Both the beginners and the advanced runners often commit a sin of running without a proper warm-up before a run and stretching after running. It takes some time but it’s the only way to prevent injuries.
Also, remember that proper shoes are crucial if you start running regularly. Worn-out shoes may not support your feet anymore while new sneakers may need some time so that your feet could get used to them.
Shin splints usually happen when your body is not used to an intense activity and when your core muscles or muscles in the front of your legs are weak or inflexible. Thus, remember that only slow progression and patience are the key to success.
On the other hand, shin splints is a condition that affects experienced runners as well. One of the theories says that it’s because of so called muscle memory. It means that your joints, bones, and muscles somehow remember the injuries from the past, which makes you more susceptible to further injuries, even if you are sure that you fully recovered from the injury.
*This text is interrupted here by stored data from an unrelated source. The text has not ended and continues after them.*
(* ===== verification/EngineRound.v ===== *)
(** * The engine: one round of generation

    A turn of the loop of [LLMEngine::generate] hands the scheduler's groups to
    the pipeline and applies what comes back: this file follows the scheduler and
    the sequences through such a round, whatever the pipeline answers, and
    through the first token after a prompt. *)

From Stdlib Require Import ZArith SpecFloat Lia.
From stdpp Require Import base gmap sets strings pretty countable list.
From S2P Require Import Prelude Machine Sequence BlockEngine BlockEngineSwap BlockEngineSpec.
From S2P Require Import CacheEngine Scheduler SchedulerInv SchedulerWaiting SchedulerSpec.
From S2P Require Import SchedulerTrace Api Candle Backend Attention Sampling Conversation.
From S2P Require Import Engine EngineSpec.

#[local] Existing Instance pages_cover.

(** ** Lemmas *)

Section RoundLemmas.
  Context `{LogprobsSig} `{HashOrder}.
  Implicit Types w : World.
  Implicit Types self : Scheduler.
  Implicit Types g : SequenceGroup.

  (** The sequences of the scheduled groups, under their ids. *)
Definition scheduled_seqs (l : list SequenceGroup) : list (nat * seq_ptr) :=
    concat ((λ g, hash_iter (seqs g)) <$> l).

  (** One result, for the next group that is ready. *)
Lemma apply_result_ok e wt act rdy g p q (r : TokenOrFinishReason) w :
    queues_inv e wt act (g :: rdy) w → heap_wf w → single g p q w →
    wp (apply_result (r, (seq_id q, p))) (λ _ w', queues_inv e wt (g :: act) rdy w' ∧ heap_wf w') w.
  Proof.
    intros HQ Hwf Hs. destruct (qi_single _ _ _ _ _ HQ g) as (p0 & q0 & Hs0 & Hne); [set_solver |].
    destruct (single_unique _ _ _ _ _ _ Hs Hs0) as [-> ->].
    pose proof Hs as [_ Hq Hl]. destruct r as [lp|reason]; unfold apply_result; simpl.
    - destruct (add_token_ok p w q lp Hl Hq (Hwf p q Hq) Hne)
        as (q' & E & Hwf' & Hid & _ & _ & Hlen).
      unfold wp. rewrite E. split; [by eapply token_step | by apply heap_wf_insert].
    - destruct (finish_queues _ _ _ _ _ p q reason HQ Hl Hq) as (w' & E & HQ' & Hf).
      unfold wp. rewrite E. split; [by apply queues_unready | by eapply heap_wf_frame].
  Qed.

  (** All of them. *)
Lemma apply_results_ok e wt act rdy (results : list TokenOrFinishReason) w :
    queues_inv e wt act rdy w → heap_wf w → length results = length rdy →
    wp (st_fold (λ _ r, apply_result r) tt (zip results (scheduled_seqs rdy)))
      (λ _ w', queues_inv e wt (act ++ rdy) [] w' ∧ heap_wf w') w.
  Proof.
    revert act results w. induction rdy as [|g rdy IH]; intros act results w HQ Hwf Hlen.
    - destruct results; [| done]. apply wp_ret. by rewrite app_nil_r.
    - destruct results as [|r results]; [done |]. injection Hlen as Hlen.
      destruct (qi_single _ _ _ _ _ HQ g) as (p & q & Hs & _); [set_solver |].
      unfold scheduled_seqs. cbn [fmap list_fmap concat].
      rewrite (single_seqs _ _ _ _ Hs), hash_iter_singleton. simpl. apply wp_bind.
      eapply wp_mono; [by eapply apply_result_ok |]. intros [] w1 [HQ1 Hwf1].
      eapply wp_mono; [by apply (IH (g :: act)) |]. intros _ w2 [HQ2 Hwf2].
      split; [| done]. by rewrite <- Permutation_middle.
  Qed.

End RoundLemmas.

(** ** Lemmas: what the engine does are calls *)

Section EngineCalls.
  Context `{LogprobsSig} `{HashOrder}.
  Implicit Types w : World.

Lemma apply_results_calls self (results : list TokenOrFinishReason) l w w' :
    l ⊆ running self →
    st_fold (λ _ r, apply_result r) tt (zip results (scheduled_seqs l)) w = Done tt w' →
    rtc call (self, w) (self, w').
  Proof.
    intros Hl.
    assert (Hs : ∀ x, x ∈ scheduled_seqs l → ∃ g, g ∈ running self ∧ x.2 ∈ hash_values (seqs g)).
    { intros x (xs & Hxs & Hx)%list_elem_of_In%List.in_concat. apply list_elem_of_In in Hxs, Hx.
      apply list_elem_of_fmap in Hxs as (g & -> & Hg). exists g. split; [by apply Hl |].
      unfold hash_values. by apply list_elem_of_fmap_2. }
    revert results w Hs. generalize (scheduled_seqs l). intros sqs.
    induction sqs as [|x sqs IH]; intros [|r results] w Hs; simpl; intros E;
      [by injection E as <- ..|].
    apply st_bind_Done in E as ([] & w1 & E1 & E). eapply rtc_l; [| by eapply IH; set_solver].
    destruct (Hs x) as (g & Hg & Hp); [set_solver |]. unfold apply_result in E1. simpl in E1.
    destruct r as [lp|reason]; [by eapply call_token | by eapply call_finish].
  Qed.

  (** A round of [generate], over prompts or decoding, whatever the pipeline answers. *)
Lemma rounds_stay_reachable cfg c self w out self1 w1 (results : list TokenOrFinishReason) w2 self3 w3 :
    reachable cfg c (self, w) → Scheduler_schedule self w = Done (out, self1) w1 →
    st_fold (λ _ r, apply_result r) tt (zip results (scheduled_seqs (scheduled out))) w1 =
      Done tt w2 →
    Scheduler_free_finished_sequence_groups self1 w2 = Done self3 w3 →
    reachable cfg c (self3, w3).
  Proof.
    intros Hr E1 E2 E3. destruct (reachable_trace_inv _ _ _ _ Hr) as [HI _ _ _ _].
    destruct (schedule_moves self w out self1 w1 HI E1) as (_ & _ & _ & _ & Hsub & _).
    eapply reachable_steps; [exact Hr |]. eapply rtc_l; [by eapply call_schedule |].
    etrans; [by eapply apply_results_calls | by apply rtc_once, call_free].
  Qed.

  Context `{Candle} {P C : Type} `{!ModulePipeline P C} `{Conversation C}.

  (** A request, while no lock is held; the sequence it brings has no page, because the
      prompt has no token. *)
Lemma add_request_call (self : LLMEngine (P := P)) prompt rid created now self' w w' :
    LLMEngine_add_request self prompt rid created now w = Done self' w' → w_held w = ∅ →
    0 < cfg_block_size (cache_config self) →
    next_seq_id self ∉ group_seq_ids (waiting (scheduler self) ++ running (scheduler self)) →
    call (scheduler self, w) (scheduler self', w').
  Proof.
    intros E Hh Hbs Hid. destruct prompt as [|t prompt];
      [| by rewrite add_request_nonempty in E].
    unfold LLMEngine_add_request in E. rewrite sequence_new_panics in E.
    apply st_bind_Done in E as (q & w0 & [= <- <-] & E).
    apply st_bind_Done in E as (p & w1 & [= <- <-] & E).
    set (q := {| data := SequenceData_new []; seq_id := next_seq_id self;
                 logical_token_blocks := []; seq_block_size := cfg_block_size (cache_config self) |}) in *.
    set (p := fresh (dom (w_seqs w))) in *.
    rewrite (st_bind_done _ _ _ _ _ (group_new_single p q (set_seqs <[p:=q]> w) now
      (next_group_id self) rid created ltac:(simpl; rewrite Hh; apply not_elem_of_empty)
      (lookup_insert_eq _ _ _))) in E. injection E as <- <-.
    simpl. apply call_add.
    - done.
    - apply not_elem_of_dom, is_fresh.
    - split; rewrite Hh; apply not_elem_of_empty.
    - split; [done | constructor | done].
    - exact Hid.
  Qed.

End EngineCalls.

(** ** Properties *)

Section RoundProperties.
  Context `{LogprobsSig} `{HashOrder}.
  Implicit Types w : World.
  Implicit Types self : Scheduler.
  Implicit Types g : SequenceGroup.

  (** C5: a whole decoding round is safe.  From a state of the invariant in which no
      waiting group is admitted, and for any token or finish reason per scheduled
      sequence, [schedule], the application of the results and the freeing of
      what is finished all return, re-establish the invariant, leave every
      sequence well formed and no finished group running, and drop only finished
      groups. *)
Theorem decode_round_safe self w :
    sched_inv self w → heap_wf w → admitted self w = Some 0 →
    ∃ out self1 w1, Scheduler_schedule self w = Done (out, self1) w1 ∧
      ∀ results : list TokenOrFinishReason, length results = length (scheduled out) →
        ∃ w2 self3 w3,
          st_fold (λ _ r, apply_result r) tt (zip results (scheduled_seqs (scheduled out))) w1 =
            Done tt w2 ∧
          Scheduler_free_finished_sequence_groups self1 w2 = Done self3 w3 ∧
          sched_inv self3 w3 ∧ heap_wf w3 ∧ waiting self3 = waiting self1 ∧
          running self3 = filter (λ g, group_finished w2 g = false) (scheduled out).
  Proof.
    intros HI Hwf Ha. pose proof (schedule_ok self w HI) as Hok. rewrite Ha in Hok.
    apply wp_done in Hok as ([out self1] & w1 & E & [D1 D2 D3 D4 _ D6]). simpl in *. subst out.
    eexists _, self1, w1. split; [done |]. simpl. intros results Hlen.
    destruct (proj1 (wp_done _ _ _) (apply_results_ok _ _ [] _ results w1 D6
      (heap_wf_frame _ _ D4 Hwf) Hlen)) as ([] & w2 & E2 & HQ2 & Hwf2). simpl in HQ2.
    assert (HI2 : sched_inv self1 w2) by by split.
    destruct (proj1 (wp_done _ _ _) (free_finished_ok self1 w2 HI2))
      as (self3 & w3 & E3 & e3 & -> & HQ3 & Hf3).
    eexists w2, _, w3. split_and!; [done | exact E3 | by split | by eapply heap_wf_frame | done ..].
  Qed.

  (** C38: the first token can outgrow the table.  A prompt that fills its last page
      is admitted with one block per page; [add_token] then opens a page, but the
      next step asks only whether a further page is due: it adds no block, and
      computing the slot of the new token panics. *)
Theorem first_token_outgrows_table self g p q t lp w :
    sched_inv self w → heap_wf w → g ∈ running self → single g p q w →
    block_tables (block_engine self) !! seq_id q = Some t →
    length t = length (logical_token_blocks q) → 2 ≤ seq_block_size q →
    length (token_ids (data q)) = seq_block_size q * length (logical_token_blocks q) →
    ∃ q', on_seq p (_Sequence_add_token p lp) w = Done tt (set_seqs <[p:=q']> w) ∧
      let w' := set_seqs <[p:=q']> w in
      BlockEngine_append_token_slot_to_seq (block_engine self) p w' =
        Done (None, block_engine self) w' ∧
      slot_of (seq_block_size q) (number_of w' <$> t) (length (token_ids (data q')) - 1) w' = Panic.
  Proof.
    intros HI Hwf Hg Hs Ht Hlen Hbs Hfull. pose proof HI as [HQ _].
    destruct (qi_single _ _ _ _ _ HQ g) as (p0 & q0 & Hs0 & Hne); [set_solver |].
    destruct (single_unique _ _ _ _ _ _ Hs Hs0) as [-> ->]. pose proof Hs as [_ Hq Hl].
    pose proof (Hwf p q Hq) as Hwfq.
    destruct (add_token_appended p w q lp Hl Hq Hwfq Hne) as (q1 & [E1 E2 E3 Hwf1 Hc1 Hn1] & E).
    destruct (add_token_ok p w q lp Hl Hq Hwfq Hne) as (q' & E' & Hwf' & Hid & _ & Htok & Hlen').
    rewrite E' in E. injection E as E. apply (f_equal (lookup p)) in E.
    rewrite !lookup_insert_eq in E. injection E as E.
    assert (Ebs : seq_block_size q' = seq_block_size q) by (rewrite E; exact E3).
    rewrite (blocks_to_add_spec q), decide_True in Hlen' by done.
    exists q'. split; [done |]. split.
    - destruct t as [|l t _] using rev_ind.
      { pose proof (need_pos q Hne). simpl in *. lia. }
      apply (append_slot_space _ p q' t l).
      + apply (engine_inv_ext _ w); [done .. |]. apply HQ.
      + done.
      + simpl. apply lookup_insert_eq.
      + by rewrite Hid.
      + rewrite blocks_to_add_spec, decide_False; [done | | done |].
        * rewrite Htok, Ebs, Hlen', length_app. simpl. nia.
        * intros Hnil. rewrite Hnil in Hlen'. simpl in Hlen'. lia.
      + apply occ_NoDup; [apply HQ |]. eapply table_in_refs; [done |]. set_solver.
    - rewrite Htok, length_app, Hfull. unfold slot_of, nat_div. simpl.
      replace (_ + 1 - 1) with (length (logical_token_blocks q) * seq_block_size q) by lia.
      destruct (Nat.eqb_spec (seq_block_size q) 0); [lia |]. unfold st_bind; simpl.
      rewrite Nat.div_mul by done. rewrite lookup_ge_None_2; [done |]. rewrite length_fmap. lia.
  Qed.

End RoundProperties.

(** *** Witnesses *)

Section RoundExamples.

  #[local] Existing Instance plain_logprobs.
  #[local] Existing Instance canonical_order.

Definition ex_answer : TokenOrFinishReason := Left (9, f32_zero).

  (** [ex_group] runs; one token is generated for it. *)
Lemma decode_round_safe_witness :
    ∃ out self1 w1 w2 self3 w3, Scheduler_schedule ex_t2 ex_tw2 = Done (out, self1) w1 ∧
      st_fold (λ _ r, apply_result r) tt
        (zip [ex_answer] (scheduled_seqs (scheduled out))) w1 = Done tt w2 ∧
      Scheduler_free_finished_sequence_groups self1 w2 = Done self3 w3 ∧ sched_inv self3 w3.
  Proof.
    destruct ex_t2_inv as [HI Hwf].
    assert (Ha : admitted ex_t2 ex_tw2 = Some 0) by by vm_compute.
    destruct (decode_round_safe ex_t2 ex_tw2 HI Hwf Ha) as (out & self1 & w1 & E & Hround).
    assert (Ho : (λ r, length (scheduled r.1)) <$>
              match Scheduler_schedule ex_t2 ex_tw2 with Done r _ => Some r | _ => None end = Some 1)
      by by vm_compute.
    rewrite E in Ho. injection Ho as Ho.
    destruct (Hround [ex_answer] ltac:(by rewrite Ho)) as (w2 & self3 & w3 & E2 & E3 & HI3 & _).
    exists out, self1, w1, w2, self3, w3. split; [exact E |]. split; [exact E2 |]. by split.
  Defined.

  (** [ex_full] fills its two pages. *)
Definition ex_u1 : Scheduler := Scheduler_add_sequence ex_t0 ex_group_full.

Definition ex_uw1 : World := set_seqs <[1:=ex_full]> ex_tw0.

Definition ex_u2 : Scheduler :=
    (result_of (ex_out0, no_scheduler) (Scheduler_schedule ex_u1 ex_uw1)).2.

Definition ex_uw2 : World := world_of (Scheduler_schedule ex_u1 ex_uw1).

Lemma ex_full_reachable : reachable ex_limit ex_cache (ex_u2, ex_uw2).
  Proof.
    eapply reachable_step.
    - eapply reachable_step; [exact ex_new_reachable |].
      apply (call_add ex_t0 ex_tw0 ex_group_full 1 ex_full); [done | by vm_compute | | |].
      + assert (Hh : w_held ex_tw0 = ∅) by by vm_compute.
        split; rewrite Hh; apply not_elem_of_empty.
      + destruct ex_full_wf as [H1 H2 H3]. by split.
      + by_compute.
    - eapply (call_schedule ex_u1 ex_uw1 (mkSchedulerOutput [ex_group_full] ∅ ∅ ∅ [])).
      by vm_compute.
  Qed.

Lemma first_token_outgrows_table_witness :
    ∃ q', on_seq 1 (_Sequence_add_token 1 (9, f32_zero)) ex_uw2 =
        Done tt (set_seqs <[1:=q']> ex_uw2) ∧
      slot_of 2 (number_of (set_seqs <[1:=q']> ex_uw2) <$> [3; 2])
        (length (token_ids (data q')) - 1) (set_seqs <[1:=q']> ex_uw2) = Panic.
  Proof.
    destruct (reachable_trace_inv _ _ _ _ ex_full_reachable) as [_ Hwf _ _ _].
    assert (HI : sched_inv ex_u2 ex_uw2).
    { apply (admitted_inv ex_u1 ex_uw1 0); [by apply (added_inv ex_group_full 1 ex_full) | by vm_compute]. }
    destruct (first_token_outgrows_table ex_u2 ex_group_full 1 ex_full_running [3; 2]
      (9, f32_zero) ex_uw2 HI Hwf) as (q' & E & _ & Hslot).
    - vm_compute. left.
    - assert (Hh : w_held ex_uw2 = ∅) by by vm_compute.
      split; [done | by vm_compute | split; rewrite Hh; apply not_elem_of_empty].
    - by vm_compute.
    - done.
    - simpl. lia.
    - done.
    - exists q'. split; [exact E | exact Hslot].
  Defined.

End RoundExamples.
What Are The Symptoms of Shin Splints
Shin splints may start suddenly, which usually happens when you take up some new exercises, or it can develop over time. The main symptoms include pain and sensitivity in the lower part of your legs, mainly in the inside of your calf close to the Achilles tendon.
The pain often gets worse while exercising and in some cases you may be unable to run or even walk without pain. Standing for a long time might be painful too. You may also notice some small bumps and bruising on your shins or they can be swollen.
Four muscles take part in the formation of shin splints and these are the tibialis posterior, the tibialis anterior, soleus, and gastrocnemius. If these four crucial elements don’t cooperate as they should, you start to feel pain in your shins.
How to Get Rid of Shin Splints
In most cases you can deal with shin splint on your own by changing your everyday routine and the way you work out. If these measures don’t work, you will have to consult a healthcare professional.
1. Change Your Workout Routine
Runners are in the risk group of developing shin splints the most often. If this is also your case, for sure, you need to change your running routine. It’s possible that your shins hurt because you mainly run on an uneven terrain like rocky hills or on hard surfaces, such as concrete or asphalt. Try to switch to sand, grass, or a rubberized athletic track. Also, don’t run uphill or downhill too frequently.